*** DATA ***

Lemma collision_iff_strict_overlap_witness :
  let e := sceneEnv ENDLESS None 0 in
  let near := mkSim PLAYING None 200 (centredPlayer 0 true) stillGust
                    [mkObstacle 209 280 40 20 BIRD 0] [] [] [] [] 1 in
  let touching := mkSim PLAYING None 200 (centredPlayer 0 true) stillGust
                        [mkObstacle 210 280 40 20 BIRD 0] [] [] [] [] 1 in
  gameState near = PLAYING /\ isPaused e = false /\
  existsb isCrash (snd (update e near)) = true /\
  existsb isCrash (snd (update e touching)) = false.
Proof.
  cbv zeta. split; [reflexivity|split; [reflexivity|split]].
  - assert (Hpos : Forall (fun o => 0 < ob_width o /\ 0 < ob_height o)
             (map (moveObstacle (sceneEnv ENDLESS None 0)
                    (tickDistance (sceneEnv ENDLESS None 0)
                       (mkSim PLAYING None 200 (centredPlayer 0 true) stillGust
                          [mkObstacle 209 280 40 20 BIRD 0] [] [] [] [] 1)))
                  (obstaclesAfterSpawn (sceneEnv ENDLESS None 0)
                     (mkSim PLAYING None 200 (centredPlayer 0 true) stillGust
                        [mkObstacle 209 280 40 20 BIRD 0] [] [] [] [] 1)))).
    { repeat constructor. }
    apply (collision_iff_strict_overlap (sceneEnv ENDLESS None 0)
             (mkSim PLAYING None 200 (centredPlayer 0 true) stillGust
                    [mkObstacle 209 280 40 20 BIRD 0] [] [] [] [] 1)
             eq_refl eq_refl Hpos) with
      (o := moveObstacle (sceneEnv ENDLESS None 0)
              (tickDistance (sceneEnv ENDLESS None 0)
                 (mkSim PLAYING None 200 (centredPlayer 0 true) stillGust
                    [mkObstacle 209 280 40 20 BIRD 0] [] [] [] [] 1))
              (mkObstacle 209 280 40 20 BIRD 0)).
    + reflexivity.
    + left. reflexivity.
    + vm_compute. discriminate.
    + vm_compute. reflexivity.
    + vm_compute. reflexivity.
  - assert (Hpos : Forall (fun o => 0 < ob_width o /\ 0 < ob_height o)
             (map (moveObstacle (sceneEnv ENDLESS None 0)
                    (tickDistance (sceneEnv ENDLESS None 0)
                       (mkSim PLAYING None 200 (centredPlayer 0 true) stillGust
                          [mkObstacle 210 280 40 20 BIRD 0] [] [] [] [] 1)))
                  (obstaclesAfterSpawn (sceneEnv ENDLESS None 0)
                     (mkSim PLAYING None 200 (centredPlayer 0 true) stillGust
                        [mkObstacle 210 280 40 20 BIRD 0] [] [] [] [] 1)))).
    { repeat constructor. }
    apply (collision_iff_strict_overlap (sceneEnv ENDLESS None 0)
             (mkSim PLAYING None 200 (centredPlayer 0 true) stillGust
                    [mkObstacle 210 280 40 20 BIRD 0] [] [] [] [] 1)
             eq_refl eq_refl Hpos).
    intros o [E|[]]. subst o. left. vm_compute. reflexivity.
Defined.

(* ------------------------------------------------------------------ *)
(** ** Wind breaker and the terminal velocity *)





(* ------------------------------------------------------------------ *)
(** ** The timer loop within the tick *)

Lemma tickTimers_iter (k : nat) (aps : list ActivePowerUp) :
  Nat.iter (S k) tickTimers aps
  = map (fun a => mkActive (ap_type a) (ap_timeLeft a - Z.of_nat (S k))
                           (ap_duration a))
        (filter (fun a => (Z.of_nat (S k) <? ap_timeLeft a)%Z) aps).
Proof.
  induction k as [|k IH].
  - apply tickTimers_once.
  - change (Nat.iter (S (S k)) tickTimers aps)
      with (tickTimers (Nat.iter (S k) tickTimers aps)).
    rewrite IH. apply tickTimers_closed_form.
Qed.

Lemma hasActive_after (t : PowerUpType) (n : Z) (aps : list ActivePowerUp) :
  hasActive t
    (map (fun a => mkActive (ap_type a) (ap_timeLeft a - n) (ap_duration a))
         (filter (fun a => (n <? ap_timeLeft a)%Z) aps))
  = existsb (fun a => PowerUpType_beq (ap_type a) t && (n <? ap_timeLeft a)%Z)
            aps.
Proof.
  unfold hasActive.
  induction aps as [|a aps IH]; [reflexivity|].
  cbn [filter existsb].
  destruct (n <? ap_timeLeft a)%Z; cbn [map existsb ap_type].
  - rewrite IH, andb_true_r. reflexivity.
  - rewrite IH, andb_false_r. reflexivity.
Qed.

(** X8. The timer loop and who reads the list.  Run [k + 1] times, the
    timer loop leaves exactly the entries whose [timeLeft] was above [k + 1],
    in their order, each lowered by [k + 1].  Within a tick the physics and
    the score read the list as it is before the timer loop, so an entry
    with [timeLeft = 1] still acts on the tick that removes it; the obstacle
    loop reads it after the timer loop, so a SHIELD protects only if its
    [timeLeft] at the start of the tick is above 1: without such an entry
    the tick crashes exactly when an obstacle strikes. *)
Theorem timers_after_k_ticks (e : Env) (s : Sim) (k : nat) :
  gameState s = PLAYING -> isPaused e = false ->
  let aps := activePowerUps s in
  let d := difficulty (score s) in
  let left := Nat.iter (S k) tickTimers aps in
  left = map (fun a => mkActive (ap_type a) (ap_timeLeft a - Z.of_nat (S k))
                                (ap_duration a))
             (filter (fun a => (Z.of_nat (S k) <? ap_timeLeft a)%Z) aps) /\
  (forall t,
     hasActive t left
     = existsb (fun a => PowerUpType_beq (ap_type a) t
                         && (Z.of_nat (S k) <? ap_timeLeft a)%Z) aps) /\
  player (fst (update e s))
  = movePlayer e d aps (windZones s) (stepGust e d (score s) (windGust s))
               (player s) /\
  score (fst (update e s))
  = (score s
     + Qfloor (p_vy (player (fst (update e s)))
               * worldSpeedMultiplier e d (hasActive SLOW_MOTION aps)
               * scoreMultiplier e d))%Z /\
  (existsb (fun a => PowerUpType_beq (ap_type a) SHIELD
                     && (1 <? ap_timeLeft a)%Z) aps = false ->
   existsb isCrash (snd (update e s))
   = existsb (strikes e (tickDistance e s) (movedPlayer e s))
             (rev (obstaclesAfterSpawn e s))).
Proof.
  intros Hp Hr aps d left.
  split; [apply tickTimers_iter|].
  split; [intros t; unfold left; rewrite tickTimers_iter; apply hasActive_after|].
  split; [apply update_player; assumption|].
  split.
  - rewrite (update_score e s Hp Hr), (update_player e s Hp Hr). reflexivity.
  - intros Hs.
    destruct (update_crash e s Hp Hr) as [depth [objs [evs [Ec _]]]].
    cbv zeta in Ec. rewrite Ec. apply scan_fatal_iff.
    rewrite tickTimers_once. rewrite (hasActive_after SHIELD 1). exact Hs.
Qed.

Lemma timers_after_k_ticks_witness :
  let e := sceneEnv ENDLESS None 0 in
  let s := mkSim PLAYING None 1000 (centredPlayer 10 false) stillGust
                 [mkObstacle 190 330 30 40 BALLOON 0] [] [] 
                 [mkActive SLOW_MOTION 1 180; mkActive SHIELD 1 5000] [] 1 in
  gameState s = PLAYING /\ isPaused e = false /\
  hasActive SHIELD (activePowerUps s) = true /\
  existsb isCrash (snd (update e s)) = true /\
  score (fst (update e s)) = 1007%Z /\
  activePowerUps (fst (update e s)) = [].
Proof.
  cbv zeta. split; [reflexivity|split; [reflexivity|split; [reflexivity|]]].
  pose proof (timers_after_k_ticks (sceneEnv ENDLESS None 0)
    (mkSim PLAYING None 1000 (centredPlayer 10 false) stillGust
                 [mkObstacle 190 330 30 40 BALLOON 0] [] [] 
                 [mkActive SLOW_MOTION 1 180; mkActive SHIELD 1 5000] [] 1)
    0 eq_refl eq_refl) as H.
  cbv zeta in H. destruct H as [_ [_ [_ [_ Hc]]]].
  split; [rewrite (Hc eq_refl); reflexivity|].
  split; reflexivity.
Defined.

***
*** DATA ***

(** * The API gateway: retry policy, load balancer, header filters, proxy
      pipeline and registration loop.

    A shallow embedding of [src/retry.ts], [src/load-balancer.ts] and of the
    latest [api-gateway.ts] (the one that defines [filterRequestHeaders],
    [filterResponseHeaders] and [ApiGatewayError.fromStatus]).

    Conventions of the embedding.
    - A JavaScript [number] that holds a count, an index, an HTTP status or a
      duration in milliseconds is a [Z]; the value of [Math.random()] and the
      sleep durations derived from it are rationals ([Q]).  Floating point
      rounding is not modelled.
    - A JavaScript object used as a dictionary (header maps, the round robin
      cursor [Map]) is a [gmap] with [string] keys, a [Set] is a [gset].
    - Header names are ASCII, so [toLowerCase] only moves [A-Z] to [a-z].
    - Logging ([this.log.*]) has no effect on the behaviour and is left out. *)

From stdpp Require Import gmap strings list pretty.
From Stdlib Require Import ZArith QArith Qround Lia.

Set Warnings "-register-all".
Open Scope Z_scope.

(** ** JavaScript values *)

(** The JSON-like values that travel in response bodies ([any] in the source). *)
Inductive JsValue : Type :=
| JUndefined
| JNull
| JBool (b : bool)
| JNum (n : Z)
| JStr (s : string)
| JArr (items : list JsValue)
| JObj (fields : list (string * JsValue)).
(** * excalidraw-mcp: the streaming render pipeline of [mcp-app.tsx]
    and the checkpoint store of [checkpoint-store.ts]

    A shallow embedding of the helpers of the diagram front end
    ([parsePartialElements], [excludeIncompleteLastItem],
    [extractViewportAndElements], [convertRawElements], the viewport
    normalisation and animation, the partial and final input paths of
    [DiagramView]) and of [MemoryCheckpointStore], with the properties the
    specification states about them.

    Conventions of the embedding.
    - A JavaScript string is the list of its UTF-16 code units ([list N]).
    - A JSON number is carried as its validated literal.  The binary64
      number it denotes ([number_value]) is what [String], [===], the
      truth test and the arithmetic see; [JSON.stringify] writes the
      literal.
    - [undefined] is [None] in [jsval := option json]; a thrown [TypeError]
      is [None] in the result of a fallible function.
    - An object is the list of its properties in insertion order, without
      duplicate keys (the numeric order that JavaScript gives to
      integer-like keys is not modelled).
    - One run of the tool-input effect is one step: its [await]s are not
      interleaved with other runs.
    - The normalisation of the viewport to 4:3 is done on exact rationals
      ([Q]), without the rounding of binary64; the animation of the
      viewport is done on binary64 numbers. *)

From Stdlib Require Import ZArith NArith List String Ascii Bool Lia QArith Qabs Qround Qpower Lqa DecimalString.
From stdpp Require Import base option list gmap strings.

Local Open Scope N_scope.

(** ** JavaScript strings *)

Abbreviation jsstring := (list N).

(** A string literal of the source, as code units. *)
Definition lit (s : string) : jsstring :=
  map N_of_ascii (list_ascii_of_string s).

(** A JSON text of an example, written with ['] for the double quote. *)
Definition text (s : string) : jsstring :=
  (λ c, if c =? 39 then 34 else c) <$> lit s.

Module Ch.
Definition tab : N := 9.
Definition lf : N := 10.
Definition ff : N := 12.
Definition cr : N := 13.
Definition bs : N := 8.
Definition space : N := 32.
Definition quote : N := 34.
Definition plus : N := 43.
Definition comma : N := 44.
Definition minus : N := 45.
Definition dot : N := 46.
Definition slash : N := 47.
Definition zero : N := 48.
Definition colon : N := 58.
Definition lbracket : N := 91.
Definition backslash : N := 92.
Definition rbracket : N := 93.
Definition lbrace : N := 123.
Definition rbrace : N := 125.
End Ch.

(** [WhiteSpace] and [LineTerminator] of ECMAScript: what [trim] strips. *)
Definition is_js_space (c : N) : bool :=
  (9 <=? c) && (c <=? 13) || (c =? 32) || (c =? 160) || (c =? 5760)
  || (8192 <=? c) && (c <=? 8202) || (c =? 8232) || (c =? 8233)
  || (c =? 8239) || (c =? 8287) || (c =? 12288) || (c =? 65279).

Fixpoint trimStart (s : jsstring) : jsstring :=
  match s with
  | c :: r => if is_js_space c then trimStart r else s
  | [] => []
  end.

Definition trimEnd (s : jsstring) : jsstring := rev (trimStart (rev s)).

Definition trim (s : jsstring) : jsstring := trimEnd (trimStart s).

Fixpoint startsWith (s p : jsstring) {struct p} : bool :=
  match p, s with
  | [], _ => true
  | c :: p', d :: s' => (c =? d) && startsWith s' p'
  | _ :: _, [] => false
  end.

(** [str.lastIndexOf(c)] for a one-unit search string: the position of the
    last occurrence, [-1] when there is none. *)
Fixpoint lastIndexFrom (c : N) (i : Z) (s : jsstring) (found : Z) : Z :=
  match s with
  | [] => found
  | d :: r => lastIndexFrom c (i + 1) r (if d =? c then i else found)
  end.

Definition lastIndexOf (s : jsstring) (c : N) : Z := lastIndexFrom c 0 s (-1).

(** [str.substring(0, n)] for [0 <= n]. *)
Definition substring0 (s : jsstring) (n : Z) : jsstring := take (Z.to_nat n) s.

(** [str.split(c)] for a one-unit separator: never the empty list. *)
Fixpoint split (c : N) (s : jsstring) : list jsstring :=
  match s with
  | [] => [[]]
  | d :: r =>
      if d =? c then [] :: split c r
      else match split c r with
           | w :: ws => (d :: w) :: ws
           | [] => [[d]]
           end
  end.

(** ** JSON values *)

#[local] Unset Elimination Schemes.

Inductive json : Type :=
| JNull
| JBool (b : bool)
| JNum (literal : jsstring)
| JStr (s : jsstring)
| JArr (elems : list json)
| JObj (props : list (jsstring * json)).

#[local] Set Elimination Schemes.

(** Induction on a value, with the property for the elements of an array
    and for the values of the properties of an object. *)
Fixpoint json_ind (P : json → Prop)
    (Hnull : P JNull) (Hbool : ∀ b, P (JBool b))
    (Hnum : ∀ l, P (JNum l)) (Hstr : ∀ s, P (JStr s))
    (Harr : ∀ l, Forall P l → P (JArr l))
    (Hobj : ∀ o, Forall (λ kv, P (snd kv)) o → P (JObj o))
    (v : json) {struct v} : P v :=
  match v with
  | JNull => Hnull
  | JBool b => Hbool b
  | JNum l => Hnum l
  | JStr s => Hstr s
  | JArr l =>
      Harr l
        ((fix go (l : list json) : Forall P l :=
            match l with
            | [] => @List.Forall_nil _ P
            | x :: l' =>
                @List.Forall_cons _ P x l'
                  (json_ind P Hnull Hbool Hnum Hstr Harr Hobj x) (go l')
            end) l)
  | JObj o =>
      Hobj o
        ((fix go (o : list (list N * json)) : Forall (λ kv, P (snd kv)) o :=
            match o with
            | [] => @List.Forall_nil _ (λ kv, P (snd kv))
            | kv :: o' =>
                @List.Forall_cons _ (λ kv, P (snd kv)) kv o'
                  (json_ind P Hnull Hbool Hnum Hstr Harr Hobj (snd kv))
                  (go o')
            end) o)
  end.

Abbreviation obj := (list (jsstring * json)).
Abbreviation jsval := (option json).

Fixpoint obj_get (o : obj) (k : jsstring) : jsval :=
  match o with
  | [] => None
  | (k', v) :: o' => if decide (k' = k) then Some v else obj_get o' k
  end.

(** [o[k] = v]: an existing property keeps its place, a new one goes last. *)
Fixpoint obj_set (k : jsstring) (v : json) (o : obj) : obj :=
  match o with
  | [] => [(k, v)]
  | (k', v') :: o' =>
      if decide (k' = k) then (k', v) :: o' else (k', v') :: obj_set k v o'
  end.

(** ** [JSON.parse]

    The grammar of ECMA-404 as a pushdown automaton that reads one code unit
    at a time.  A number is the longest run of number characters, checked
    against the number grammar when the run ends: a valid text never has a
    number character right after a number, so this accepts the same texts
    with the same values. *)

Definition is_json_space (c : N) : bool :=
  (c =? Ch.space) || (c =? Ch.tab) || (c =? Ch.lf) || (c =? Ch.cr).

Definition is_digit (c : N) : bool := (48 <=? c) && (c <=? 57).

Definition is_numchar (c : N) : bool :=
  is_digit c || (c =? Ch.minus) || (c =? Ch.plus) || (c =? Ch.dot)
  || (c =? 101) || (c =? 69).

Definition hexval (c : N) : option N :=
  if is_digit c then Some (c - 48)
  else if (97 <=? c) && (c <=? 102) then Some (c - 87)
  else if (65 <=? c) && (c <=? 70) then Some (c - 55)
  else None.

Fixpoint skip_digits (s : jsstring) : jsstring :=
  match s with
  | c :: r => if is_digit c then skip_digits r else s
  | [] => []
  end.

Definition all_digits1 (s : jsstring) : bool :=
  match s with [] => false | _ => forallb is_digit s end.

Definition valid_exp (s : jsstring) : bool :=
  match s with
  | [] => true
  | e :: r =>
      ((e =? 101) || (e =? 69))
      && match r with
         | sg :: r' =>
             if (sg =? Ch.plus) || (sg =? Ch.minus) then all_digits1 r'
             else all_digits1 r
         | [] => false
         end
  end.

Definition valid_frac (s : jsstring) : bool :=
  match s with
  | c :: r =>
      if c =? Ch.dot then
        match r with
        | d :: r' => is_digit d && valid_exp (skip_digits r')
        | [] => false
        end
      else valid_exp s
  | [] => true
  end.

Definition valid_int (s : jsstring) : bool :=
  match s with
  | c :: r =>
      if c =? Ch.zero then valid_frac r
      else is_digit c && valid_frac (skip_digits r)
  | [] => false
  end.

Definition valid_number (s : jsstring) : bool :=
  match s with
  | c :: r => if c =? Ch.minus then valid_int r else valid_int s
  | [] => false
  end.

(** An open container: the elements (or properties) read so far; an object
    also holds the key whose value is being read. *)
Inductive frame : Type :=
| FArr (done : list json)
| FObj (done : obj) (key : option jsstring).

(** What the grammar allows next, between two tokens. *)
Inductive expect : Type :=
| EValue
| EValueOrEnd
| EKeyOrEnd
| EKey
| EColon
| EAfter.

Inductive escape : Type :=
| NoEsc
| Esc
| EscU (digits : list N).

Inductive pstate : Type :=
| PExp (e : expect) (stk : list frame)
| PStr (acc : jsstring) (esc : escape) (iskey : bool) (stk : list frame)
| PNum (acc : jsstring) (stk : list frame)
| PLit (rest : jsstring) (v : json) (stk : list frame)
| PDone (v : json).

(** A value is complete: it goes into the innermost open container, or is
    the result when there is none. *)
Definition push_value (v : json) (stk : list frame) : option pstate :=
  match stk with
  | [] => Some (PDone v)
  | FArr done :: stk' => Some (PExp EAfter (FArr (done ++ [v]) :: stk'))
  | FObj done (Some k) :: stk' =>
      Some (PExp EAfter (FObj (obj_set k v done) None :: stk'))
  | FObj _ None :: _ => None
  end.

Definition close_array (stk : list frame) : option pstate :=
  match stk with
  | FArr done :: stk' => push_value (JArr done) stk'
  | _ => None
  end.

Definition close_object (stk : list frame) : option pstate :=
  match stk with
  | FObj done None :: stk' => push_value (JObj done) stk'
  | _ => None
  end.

***

WHAT THIS TASK INVOLVES
Output the lines above exactly, but only those between the line holding "From stdpp Require Import base" and the line holding "Definition lit (s", inclusive.

OUTPUT BELOW
From stdpp Require Import base option list gmap strings.

Local Open Scope N_scope.

(** ** JavaScript strings *)

Abbreviation jsstring := (list N).

(** A string literal of the source, as code units. *)
Definition lit (s : string) : jsstring :=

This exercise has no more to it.